## TASK STATEMENT
Within the entries below, the lines from the one with "feature_importance_of (pd.columns (data_" through the one with "(snd (sklearn.randint B (snd" are to be set down exactly, both ends kept.

## Stored records

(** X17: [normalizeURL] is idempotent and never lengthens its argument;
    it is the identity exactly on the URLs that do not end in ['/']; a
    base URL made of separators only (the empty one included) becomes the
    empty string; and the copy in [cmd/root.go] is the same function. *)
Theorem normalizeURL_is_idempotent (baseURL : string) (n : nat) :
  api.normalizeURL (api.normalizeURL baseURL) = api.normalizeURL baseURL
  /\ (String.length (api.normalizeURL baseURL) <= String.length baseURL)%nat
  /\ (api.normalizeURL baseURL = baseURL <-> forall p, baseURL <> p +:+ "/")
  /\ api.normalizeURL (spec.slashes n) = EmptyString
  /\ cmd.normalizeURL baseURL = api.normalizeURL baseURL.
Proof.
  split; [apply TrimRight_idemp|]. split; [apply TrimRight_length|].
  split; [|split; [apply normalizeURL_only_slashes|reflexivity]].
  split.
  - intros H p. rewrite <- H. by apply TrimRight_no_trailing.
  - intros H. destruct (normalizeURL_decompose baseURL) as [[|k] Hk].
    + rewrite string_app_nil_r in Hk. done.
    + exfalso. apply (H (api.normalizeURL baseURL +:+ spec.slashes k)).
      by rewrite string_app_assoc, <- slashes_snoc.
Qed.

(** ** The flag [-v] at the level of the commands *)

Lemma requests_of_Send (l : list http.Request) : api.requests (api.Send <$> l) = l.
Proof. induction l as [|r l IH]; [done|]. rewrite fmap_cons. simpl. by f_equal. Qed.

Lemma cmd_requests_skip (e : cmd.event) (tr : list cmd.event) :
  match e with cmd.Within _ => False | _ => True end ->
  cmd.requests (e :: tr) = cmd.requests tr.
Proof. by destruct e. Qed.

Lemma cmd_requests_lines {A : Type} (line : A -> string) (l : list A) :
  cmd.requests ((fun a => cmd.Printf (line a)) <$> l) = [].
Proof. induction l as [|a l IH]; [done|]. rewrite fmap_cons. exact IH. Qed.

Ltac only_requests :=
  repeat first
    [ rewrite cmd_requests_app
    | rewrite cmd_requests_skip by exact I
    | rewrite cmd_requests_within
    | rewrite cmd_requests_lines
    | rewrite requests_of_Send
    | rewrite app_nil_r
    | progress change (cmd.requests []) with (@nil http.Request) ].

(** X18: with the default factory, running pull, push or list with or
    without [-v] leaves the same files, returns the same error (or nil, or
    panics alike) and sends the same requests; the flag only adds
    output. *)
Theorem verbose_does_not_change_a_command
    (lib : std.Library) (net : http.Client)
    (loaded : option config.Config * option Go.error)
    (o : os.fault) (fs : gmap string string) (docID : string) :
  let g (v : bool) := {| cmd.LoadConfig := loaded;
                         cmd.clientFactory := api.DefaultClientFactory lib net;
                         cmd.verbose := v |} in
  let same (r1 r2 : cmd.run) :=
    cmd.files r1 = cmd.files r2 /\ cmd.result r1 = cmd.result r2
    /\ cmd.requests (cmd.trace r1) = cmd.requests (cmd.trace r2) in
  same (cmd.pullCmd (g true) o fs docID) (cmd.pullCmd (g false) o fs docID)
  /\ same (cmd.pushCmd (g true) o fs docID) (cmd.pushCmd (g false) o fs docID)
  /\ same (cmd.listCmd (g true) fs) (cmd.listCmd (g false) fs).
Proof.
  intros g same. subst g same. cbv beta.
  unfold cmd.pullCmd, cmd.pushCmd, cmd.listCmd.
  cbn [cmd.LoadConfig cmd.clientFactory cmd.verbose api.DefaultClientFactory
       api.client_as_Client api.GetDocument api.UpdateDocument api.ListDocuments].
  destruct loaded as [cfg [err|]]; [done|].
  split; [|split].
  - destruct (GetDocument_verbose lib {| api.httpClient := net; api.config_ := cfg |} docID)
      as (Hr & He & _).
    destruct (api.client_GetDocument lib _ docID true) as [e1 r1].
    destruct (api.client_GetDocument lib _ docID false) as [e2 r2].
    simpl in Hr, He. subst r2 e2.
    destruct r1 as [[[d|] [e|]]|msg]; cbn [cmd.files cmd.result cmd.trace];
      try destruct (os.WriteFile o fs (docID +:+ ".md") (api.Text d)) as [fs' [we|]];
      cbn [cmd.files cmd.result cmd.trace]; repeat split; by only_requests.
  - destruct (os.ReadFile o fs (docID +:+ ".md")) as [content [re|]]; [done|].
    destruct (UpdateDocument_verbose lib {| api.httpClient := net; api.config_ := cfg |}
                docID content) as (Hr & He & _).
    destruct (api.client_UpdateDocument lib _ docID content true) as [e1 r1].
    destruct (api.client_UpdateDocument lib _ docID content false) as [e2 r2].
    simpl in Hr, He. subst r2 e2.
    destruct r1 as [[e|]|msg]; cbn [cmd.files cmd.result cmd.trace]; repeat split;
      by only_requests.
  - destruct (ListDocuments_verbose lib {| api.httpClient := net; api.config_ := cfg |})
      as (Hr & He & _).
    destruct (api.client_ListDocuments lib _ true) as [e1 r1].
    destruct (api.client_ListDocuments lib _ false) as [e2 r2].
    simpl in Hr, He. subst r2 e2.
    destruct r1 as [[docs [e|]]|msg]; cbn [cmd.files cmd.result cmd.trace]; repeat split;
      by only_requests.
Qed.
==
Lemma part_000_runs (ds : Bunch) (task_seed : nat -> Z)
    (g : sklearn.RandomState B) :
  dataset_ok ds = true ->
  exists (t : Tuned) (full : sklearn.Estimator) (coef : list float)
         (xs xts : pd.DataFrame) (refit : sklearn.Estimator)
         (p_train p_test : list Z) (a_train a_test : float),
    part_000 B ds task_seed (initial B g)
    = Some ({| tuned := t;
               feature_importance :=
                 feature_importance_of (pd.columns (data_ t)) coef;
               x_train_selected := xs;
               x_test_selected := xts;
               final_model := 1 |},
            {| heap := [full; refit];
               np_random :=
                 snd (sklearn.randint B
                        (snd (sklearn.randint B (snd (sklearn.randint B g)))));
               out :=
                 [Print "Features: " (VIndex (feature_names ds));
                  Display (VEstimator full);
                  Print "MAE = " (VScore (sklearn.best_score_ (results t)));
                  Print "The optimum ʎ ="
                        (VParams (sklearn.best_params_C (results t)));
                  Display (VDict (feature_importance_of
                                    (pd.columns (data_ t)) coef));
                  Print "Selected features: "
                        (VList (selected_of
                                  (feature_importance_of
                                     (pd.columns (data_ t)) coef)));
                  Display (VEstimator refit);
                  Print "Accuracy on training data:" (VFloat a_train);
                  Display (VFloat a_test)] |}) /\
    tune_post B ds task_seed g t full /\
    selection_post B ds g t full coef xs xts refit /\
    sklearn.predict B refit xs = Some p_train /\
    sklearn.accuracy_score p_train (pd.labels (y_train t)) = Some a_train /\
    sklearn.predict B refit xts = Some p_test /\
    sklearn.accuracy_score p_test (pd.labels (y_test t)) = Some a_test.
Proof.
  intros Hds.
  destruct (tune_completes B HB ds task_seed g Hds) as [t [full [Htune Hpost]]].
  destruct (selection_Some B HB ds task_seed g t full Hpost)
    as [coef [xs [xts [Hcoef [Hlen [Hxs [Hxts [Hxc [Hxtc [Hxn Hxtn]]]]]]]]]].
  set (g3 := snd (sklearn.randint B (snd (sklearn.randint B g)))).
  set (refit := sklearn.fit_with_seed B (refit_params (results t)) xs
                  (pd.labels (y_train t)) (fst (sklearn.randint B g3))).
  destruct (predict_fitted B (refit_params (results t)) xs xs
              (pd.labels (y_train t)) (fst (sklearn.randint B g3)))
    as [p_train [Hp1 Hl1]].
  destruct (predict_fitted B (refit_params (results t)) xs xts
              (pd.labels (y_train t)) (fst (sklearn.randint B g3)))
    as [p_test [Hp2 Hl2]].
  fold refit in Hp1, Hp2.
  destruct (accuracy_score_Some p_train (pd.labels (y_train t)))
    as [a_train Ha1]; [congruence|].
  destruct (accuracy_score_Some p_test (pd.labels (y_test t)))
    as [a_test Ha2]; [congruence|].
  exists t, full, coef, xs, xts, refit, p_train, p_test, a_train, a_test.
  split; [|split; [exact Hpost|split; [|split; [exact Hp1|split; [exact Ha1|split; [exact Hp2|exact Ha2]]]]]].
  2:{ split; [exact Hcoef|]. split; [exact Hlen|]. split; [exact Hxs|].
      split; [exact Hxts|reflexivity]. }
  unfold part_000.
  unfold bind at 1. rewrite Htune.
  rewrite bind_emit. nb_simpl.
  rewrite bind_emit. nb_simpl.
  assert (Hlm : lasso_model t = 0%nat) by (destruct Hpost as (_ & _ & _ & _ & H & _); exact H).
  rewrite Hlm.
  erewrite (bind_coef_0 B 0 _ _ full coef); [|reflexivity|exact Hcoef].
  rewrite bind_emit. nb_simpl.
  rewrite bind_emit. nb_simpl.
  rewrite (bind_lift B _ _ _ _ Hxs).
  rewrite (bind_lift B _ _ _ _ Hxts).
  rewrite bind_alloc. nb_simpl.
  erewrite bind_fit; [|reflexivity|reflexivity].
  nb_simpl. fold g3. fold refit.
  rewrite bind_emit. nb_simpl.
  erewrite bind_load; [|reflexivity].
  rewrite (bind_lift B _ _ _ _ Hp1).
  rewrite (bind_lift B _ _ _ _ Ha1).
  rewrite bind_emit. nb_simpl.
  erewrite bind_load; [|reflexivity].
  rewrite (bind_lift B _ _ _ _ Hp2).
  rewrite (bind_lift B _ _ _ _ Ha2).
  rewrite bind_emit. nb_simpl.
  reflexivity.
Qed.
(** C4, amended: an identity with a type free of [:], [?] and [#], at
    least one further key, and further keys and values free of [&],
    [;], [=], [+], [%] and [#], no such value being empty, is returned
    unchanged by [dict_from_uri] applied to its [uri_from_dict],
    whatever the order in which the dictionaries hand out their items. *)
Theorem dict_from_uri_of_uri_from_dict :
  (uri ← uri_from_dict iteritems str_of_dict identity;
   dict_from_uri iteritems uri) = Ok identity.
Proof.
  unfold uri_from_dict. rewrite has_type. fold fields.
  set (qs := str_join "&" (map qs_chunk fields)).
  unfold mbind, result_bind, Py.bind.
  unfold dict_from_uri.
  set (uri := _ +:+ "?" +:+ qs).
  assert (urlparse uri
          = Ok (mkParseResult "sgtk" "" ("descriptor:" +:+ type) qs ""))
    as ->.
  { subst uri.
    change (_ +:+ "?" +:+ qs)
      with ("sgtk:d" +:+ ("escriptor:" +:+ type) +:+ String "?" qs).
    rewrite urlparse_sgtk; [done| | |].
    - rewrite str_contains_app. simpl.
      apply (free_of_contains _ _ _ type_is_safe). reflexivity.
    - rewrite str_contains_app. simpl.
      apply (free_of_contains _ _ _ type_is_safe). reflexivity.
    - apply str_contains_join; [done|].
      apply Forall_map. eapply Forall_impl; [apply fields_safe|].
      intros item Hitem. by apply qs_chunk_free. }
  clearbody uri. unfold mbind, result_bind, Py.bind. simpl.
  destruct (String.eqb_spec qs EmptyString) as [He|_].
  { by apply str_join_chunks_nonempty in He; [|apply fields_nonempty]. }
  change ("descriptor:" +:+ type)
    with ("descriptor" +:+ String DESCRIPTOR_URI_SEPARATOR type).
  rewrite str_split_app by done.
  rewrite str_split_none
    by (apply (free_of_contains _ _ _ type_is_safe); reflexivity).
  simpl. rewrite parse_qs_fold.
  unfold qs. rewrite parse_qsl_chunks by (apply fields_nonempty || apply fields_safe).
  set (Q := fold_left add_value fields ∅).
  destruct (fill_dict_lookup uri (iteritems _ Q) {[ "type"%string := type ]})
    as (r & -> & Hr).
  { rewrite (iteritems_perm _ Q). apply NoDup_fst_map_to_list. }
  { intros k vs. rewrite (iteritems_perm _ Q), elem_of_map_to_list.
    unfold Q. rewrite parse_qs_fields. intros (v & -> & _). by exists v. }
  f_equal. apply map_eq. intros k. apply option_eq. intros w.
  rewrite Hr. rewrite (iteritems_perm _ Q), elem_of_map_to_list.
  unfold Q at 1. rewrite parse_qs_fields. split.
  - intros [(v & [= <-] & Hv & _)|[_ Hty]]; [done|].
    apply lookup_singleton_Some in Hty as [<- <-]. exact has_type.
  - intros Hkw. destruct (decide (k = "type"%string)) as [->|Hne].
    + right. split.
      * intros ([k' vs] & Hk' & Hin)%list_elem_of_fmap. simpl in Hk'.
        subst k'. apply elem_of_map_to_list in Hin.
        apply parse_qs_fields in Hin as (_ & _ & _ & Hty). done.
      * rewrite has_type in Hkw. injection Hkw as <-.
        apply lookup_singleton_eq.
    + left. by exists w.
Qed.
---
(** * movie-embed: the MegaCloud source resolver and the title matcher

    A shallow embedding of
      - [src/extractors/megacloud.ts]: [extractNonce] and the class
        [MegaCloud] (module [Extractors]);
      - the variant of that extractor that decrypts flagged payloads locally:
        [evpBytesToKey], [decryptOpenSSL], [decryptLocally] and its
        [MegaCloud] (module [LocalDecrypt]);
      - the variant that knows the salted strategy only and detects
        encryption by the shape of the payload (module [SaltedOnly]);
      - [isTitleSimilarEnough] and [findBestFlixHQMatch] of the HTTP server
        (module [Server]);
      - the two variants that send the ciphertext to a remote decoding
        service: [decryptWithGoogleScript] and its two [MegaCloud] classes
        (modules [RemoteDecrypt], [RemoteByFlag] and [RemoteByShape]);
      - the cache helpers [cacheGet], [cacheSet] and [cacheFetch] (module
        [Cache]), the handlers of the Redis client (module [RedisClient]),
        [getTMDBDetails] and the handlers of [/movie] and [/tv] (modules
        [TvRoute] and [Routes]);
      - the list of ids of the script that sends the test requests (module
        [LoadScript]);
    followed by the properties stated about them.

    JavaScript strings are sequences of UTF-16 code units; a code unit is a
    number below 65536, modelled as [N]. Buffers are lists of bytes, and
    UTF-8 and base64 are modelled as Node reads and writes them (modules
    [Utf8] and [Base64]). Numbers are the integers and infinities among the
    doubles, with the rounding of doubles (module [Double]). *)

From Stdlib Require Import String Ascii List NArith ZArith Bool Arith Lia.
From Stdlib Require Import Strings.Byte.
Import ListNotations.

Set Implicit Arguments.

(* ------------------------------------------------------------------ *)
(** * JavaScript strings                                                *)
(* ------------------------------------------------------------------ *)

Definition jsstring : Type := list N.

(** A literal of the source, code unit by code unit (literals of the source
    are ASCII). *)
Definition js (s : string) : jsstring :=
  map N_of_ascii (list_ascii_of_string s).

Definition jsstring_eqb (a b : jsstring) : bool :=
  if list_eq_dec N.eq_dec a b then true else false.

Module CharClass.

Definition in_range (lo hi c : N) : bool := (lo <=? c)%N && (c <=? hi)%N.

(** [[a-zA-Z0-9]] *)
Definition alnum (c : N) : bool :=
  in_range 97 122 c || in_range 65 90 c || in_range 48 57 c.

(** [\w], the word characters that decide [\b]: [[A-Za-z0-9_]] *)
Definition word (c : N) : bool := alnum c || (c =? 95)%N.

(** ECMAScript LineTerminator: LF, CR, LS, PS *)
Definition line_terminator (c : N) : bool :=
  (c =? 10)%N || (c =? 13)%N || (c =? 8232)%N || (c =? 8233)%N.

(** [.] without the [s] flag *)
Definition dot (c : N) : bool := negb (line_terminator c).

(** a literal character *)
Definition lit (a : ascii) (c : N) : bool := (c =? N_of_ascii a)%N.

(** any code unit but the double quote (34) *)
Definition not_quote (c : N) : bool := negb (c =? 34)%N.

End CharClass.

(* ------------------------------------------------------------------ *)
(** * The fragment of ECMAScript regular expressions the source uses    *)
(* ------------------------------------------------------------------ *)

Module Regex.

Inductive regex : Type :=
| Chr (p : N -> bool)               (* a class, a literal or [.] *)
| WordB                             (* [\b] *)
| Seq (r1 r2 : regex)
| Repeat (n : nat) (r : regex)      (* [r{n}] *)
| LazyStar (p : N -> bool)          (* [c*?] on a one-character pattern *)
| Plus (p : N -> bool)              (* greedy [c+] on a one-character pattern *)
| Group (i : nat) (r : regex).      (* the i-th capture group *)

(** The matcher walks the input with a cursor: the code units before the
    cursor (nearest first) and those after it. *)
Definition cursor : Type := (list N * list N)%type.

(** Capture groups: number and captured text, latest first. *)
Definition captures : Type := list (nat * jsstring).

## SOLUTION TO THIS EXERCISE
                 feature_importance_of (pd.columns (data_ t)) coef;
               x_train_selected := xs;
               x_test_selected := xts;
               final_model := 1 |},
            {| heap := [full; refit];
               np_random :=
                 snd (sklearn.randint B
                        (snd (sklearn.randint B (snd (sklearn.randint B g)))));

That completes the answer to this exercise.